Ohio Employers Liability When a Supervisor Creates a Hostile Work Environment

In our view, the trial court has misconstrued when the affirmative defense applies. In Faragher v. City of Boca Raton (1998), 524 U.S. 775, 807, 118 S. Ct. 2275, 141 L. Ed. 2d 662, and Burlington Indus., Inc. v. Ellerth (1998), 524 U.S. 742, 762-63, 118 S. Ct. 2257, 141 L. Ed. 2d 633, the United States Supreme Court focused on whether an employer may be held vicariously liable when a supervisor creates a hostile work environment. In both cases, the Court supported holding an employer vicariously liable for a supervisor's harassing conduct by reference to the "aided by agency relation" principle, as set forth in Section 219(2)(d) of the Restatement of Agency.
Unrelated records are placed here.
(** Room for one more request, after the flow has its new finish tag *)
Lemma make_room_spec now k finish cost s s1 :
  core s -> busy s -> with_tag k finish s s1 -> start_of now k s + cost = finish -> 1 <= cost -> finish < 2 ^ 128 ->
  let start := start_of now k s in
  wp True (if Z.of_nat (length (backlog (inner s))) >=? backlog_cap (inner s) then
      let* (x, _) := expect_some (pop_last (backlog (inner s))) in
      if start >=? fst x then
        let* tag := arith 128 (finish - cost) in
        upd_flow k (set_finish tag);;;
        count_dropped k;;;
        mret true
      else evict_last;;; mret false
    else mret false)
    (fun full s2 => core s2 /\ busy s2 /\ no_answer s s2 /\
      (full = false -> Z.of_nat (length (backlog (inner s2))) < backlog_cap (inner s2) /\
        virtual_time (inner s2) <= start /\ tags s2 !! k = Some finish /\
        Forall (fun a => rq_flow a = k -> finish_tag a <= start) (live s2))) (fun _ _ => False) s1.
Proof.
  intros Hc Hb Hw Hfin Hcost Hlt start. assert (Hc1 : core s1) by (eapply (core_tagged now); [exact Hc|exact Hw|lia]).
  pose proof (busy_tagged _ _ _ _ Hw Hb) as Hb1. pose proof (no_answer_tagged _ _ _ _ Hw) as Ho1.
  pose proof (start_after now k s Hc) as Haf. pose proof (live_tagged _ _ _ _ Hw) as Hl1.
  pose proof Hw as [(E1 & E2 & E3 & E4 & E5 & E6) (E7 & E8 & E9 & E10)].
  destruct (Z.geb_spec (Z.of_nat (length (backlog (inner s)))) (backlog_cap (inner s))) as [Hfull|Hfree].
  2:{ apply wp_ret. split_and!; try done. intros _. rewrite E1, E2, E5, E6, lookup_insert_eq, Hl1.
      split_and!; [lia|unfold start, start_of; lia|done|done]. }
  apply wp_bind, wp_expect_some; [|done]. intros [x rest] Hx. apply pop_last_spec in Hx.
  destruct (Z.geb_spec start (fst x)) as [Hge|Hls].
  - apply wp_bind. unfold wp at 1. pose proof (c_vt _ Hc). rewrite arith_fits by (unfold start, start_of in *; lia).
    replace (finish - cost) with start by (unfold start; lia).
    eapply wp_mono; [by apply (refuse_spec k finish start s)| |done]. intros full s2 [-> Hw2].
    split_and!; [by eapply (core_tagged now); [exact Hc|exact Hw2|unfold start; lia]|by eapply busy_tagged|by eapply no_answer_tagged|done].
  - pose proof (latest_other now k x rest s Hc Hx Hls) as Hne. rewrite <- E1 in Hx.
    apply wp_bind. eapply wp_mono; [by apply (evict_spec s1 x rest)| |done]. intros [] s2 (t & Hw2 & Ht & Hst).
    apply wp_ret. pose proof Hw2 as [(F1 & F2 & F3 & F4 & F5 & F6) (F7 & F8 & F9 & F10)]. simpl in *.
    assert (Hsrv : serving (inner s) = depth (inner s)).
    { apply (proj2 Hb). rewrite <- E1, Hx. by destruct rest. }
    split_and!; [by eapply evicted_core|unfold busy; rewrite F3, F4; lia|split; [rewrite F5; lia|by rewrite F10]|].
    intros _. pose proof (c_cap _ Hc1) as Hcap. rewrite Hx, length_app in Hcap. simpl in Hcap.
    rewrite F1, F2, F5, F6, lookup_insert_ne by done. unfold tags in *. simpl. rewrite E6, lookup_insert_eq.
    split_and!; [lia|rewrite E5; unfold start, start_of; lia|done|].
    rewrite (live_tagged _ _ _ _ Hw2). rewrite <- Hl1 in Haf. unfold live, waiting in *. simpl.
    rewrite Hx, fmap_app, app_assoc in Haf. by apply Forall_app in Haf as [? _].
Qed.

Lemma acquire_inner_spec now k weight s :
  core s -> busy s -> room now k weight s ->
  wp True (acquire_inner now k weight) (fun _ s' => core s' /\ busy s' /\ in_order s s') (fun _ _ => False) s.
Proof.
  intros Hc Hb Hroom. unfold acquire_inner, upd. apply wp_bind, wp_gets. fold (flow_of now k s). fold (start_of now k s).
  set (start := start_of now k s). change (Z.max (_ / _) 1) with (cost_of now k weight s). set (cost := cost_of now k weight s).
  assert (Hcost : 1 <= cost) by (unfold cost, cost_of; lia). pose proof (c_vt _ Hc) as Hvt.
  assert (Hst : virtual_time (inner s) <= start) by (unfold start, start_of; lia).
  apply wp_bind, wp_arith; [|done|].
  2:{ intros Hn Ho. destruct Hroom as [Hr|Hr]; [congruence|]. fold start cost in Hr. lia. }
  intros Hfin. set (finish := start + cost) in *.
  apply wp_bind, wp_arith_any; [lia|done|]. intros n _. apply wp_bind, wp_arith_any; [lia|done|]. intros m _.
  do 2 apply wp_bind, wp_modify. set (s1 := set_inner _ _).
  assert (Hw : with_tag k finish s s1).
  { unfold with_tag, tags. simpl. split_and!; try done. by rewrite fmap_insert. }
  clearbody s1. apply wp_bind.
  eapply wp_mono; [apply (make_room_spec now k finish cost s s1); [done..|lia]| |done].
  intros full s2 (Hc2 & Hb2 & Ho2 & Hfull). destruct full.
  { apply wp_ret. split_and!; [done..|by apply no_answer_in_order]. }
  destruct (Hfull eq_refl) as (Hlen & Hv2 & Ht2 & Ha2). apply wp_bind, wp_gets. apply wp_bind, wp_modify.
  set (r := mkRequest k start cost (channels s2)).
  assert (He : entering r s2) by by split.
  apply wp_bind, wp_gets. apply wp_bind. eapply wp_mono; [exact (enter_spec now r s2 Hc2 Hb2 He Hlen)| |done].
  intros [] s3 (H1 & H2 & H3). apply wp_ret. split_and!; [done..|by eapply in_order_after].
Qed.

Lemma acquire_spec now k weight s :
  inv s -> room now k weight s ->
  wp True (acquire now k weight) (fun _ s' => inv s' /\ in_order s s') (fun _ _ => False) s.
Proof.
  intros (Hc & Hb & Hl) Hr. apply wp_with_lock; [done|].
  eapply wp_mono; [apply (acquire_inner_spec now k weight (set_locked true s))| |done].
  - by eapply core_frame; [|exact Hc].
  - by eapply busy_frame; [|exact Hb].
  - exact Hr.
  - intros x s1 (H1 & H2 & H3). split; [by apply inv_unlock|exact H3].
Qed.

Lemma set_cost_inv k cost s : inv s -> inv (final (set_cost k cost) s).
Proof.
  intros ([] & Hb & Hl). split_and!; [|done|done]. split; try done; simpl.
  - intros j Hj. apply c_guards0. destruct Hj as [x Hj].
    destruct (decide (j = k)) as [->|Hne]; [|rewrite lookup_alter_ne in Hj by done; by exists x].
    rewrite lookup_alter_eq in Hj. destruct (guards s !! k); [by eexists|done].
  - rewrite c_serving0. f_equal. by rewrite <- !size_dom, dom_alter_L.
Qed.

(** The future of a request that does not wait is dropped. *)
Lemma cancel_spec now k s :
  inv s -> (k < channels s)%nat -> k ∉ start_signal <$> waiting s ->
  wp True (cancel now k) (fun _ s' => inv s' /\ in_order s s') (fun _ _ => False) s.
Proof.
  intros Hi Hk Hn. unfold cancel. apply wp_bind, wp_gets. destruct (guards s !! k) eqn:E; [by apply drop_spec; [|eexists]|].
  apply wp_modify. destruct Hi as ([] & Hb & Hl). split; [|apply no_answer_in_order; by split].
  split_and!; [|done|done]. split; try done; simpl.
  - apply Forall_forall. intros r Hr. rewrite Forall_forall in c_heard0. specialize (c_heard0 r Hr).
    intros [Er%elem_of_singleton|?]%elem_of_union; [|done]. apply Hn. rewrite <- Er. by apply list_elem_of_fmap_2.
  - intros j [->%elem_of_singleton|?]%elem_of_union; auto.
Qed.

(** ** Runs

    Calls from any threads, one after the other under the mutex.  A request that
    waits is not cancelled, and the flows are not purged. *)
Inductive reach : Sched FlowId -> Prop :=
| reach_new cap n : 1 <= cap -> 0 <= n < 2 ^ 32 -> reach (new cap n)
| reach_acquire s now k weight x s' :
    reach s -> room now k weight s -> acquire now k weight s = Ok x s' -> reach s'
| reach_drop s now k s' : reach s -> is_Some (guards s !! k) -> drop_guard now k s = Ok tt s' -> reach s'
| reach_cost s k cost : reach s -> reach (final (set_cost k cost) s)
| reach_cancel s now k s' :
    reach s -> (k < channels s)%nat -> k ∉ start_signal <$> waiting s -> cancel now k s = Ok tt s' -> reach s'.

Lemma new_inv cap n : 1 <= cap -> 0 <= n < 2 ^ 32 -> inv (new (FlowId := FlowId) cap n).
Proof.
  intros Hcap Hn. split_and!; [|split; simpl; [lia|done]|done].
  split; simpl; [constructor|constructor|lia|lia|lia|constructor|constructor|constructor|constructor| |constructor|done| |constructor| |].
  - intros k [x Hx]. by rewrite lookup_empty in Hx.
  - intros a b Ha. by apply not_elem_of_nil in Ha.
  - by intros k Hk%elem_of_empty.
  - intros k t Ht. unfold tags in Ht. simpl in Ht. rewrite fmap_empty in Ht. by rewrite lookup_empty in Ht.
Qed.

Lemma reach_inv s : reach s -> inv s.
Proof.
  induction 1 as [cap n Hc Hn|s now k w x s' _ IH Hr E|s now k s' _ IH Hg E|s k c _ IH|s now k s' _ IH Hk Hw E].
  - by apply new_inv.
  - apply (wp_ok True _ _ _ _ _ _ (acquire_spec now k w s IH Hr) E).
  - apply (wp_ok True _ _ _ _ _ _ (drop_spec now k s IH Hg) E).
  - by apply set_cost_inv.
  - apply (wp_ok True _ _ _ _ _ _ (cancel_spec now k s IH Hk Hw) E).
Qed.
Faragher, 524 U.S. at 802; Ellerth, 524 U.S. at 760-63. The Court had no difficulty holding an employer liable for the acts of a harassing supervisor when a tangible employment action had been taken by the supervisor. See Ellerth, 524 U.S. at 761-763. "Tangible employment actions fall within the special province of the supervisor. The supervisor has been empowered by the company as a distinct class of agent to make economic decisions affecting other employees under his or her conduct." Id. at 762. As stated by Justice Thomas in his Ellerth dissent, if a supervisor takes an adverse employment action, causing a tangible job detriment, the employer is responsible for the resulting damages "because such actions are company acts that can be performed only by the exercise of specific authority granted by the employer, and thus the supervisor acts as the employer." Id. at 768. Under Faragher and Ellerth, an employer is strictly liable for sexual harassment by the supervisor -- and the affirmative defense is unavailable -- when that supervisor has taken a tangible employment action against the aggrieved employee. A classic example is where a supervisor demotes an employee who rebuffs the supervisor's sexual advances. It is not sufficient that a tangible employment action ultimately occurs; the tangible employment action must be directly linked to the harassment.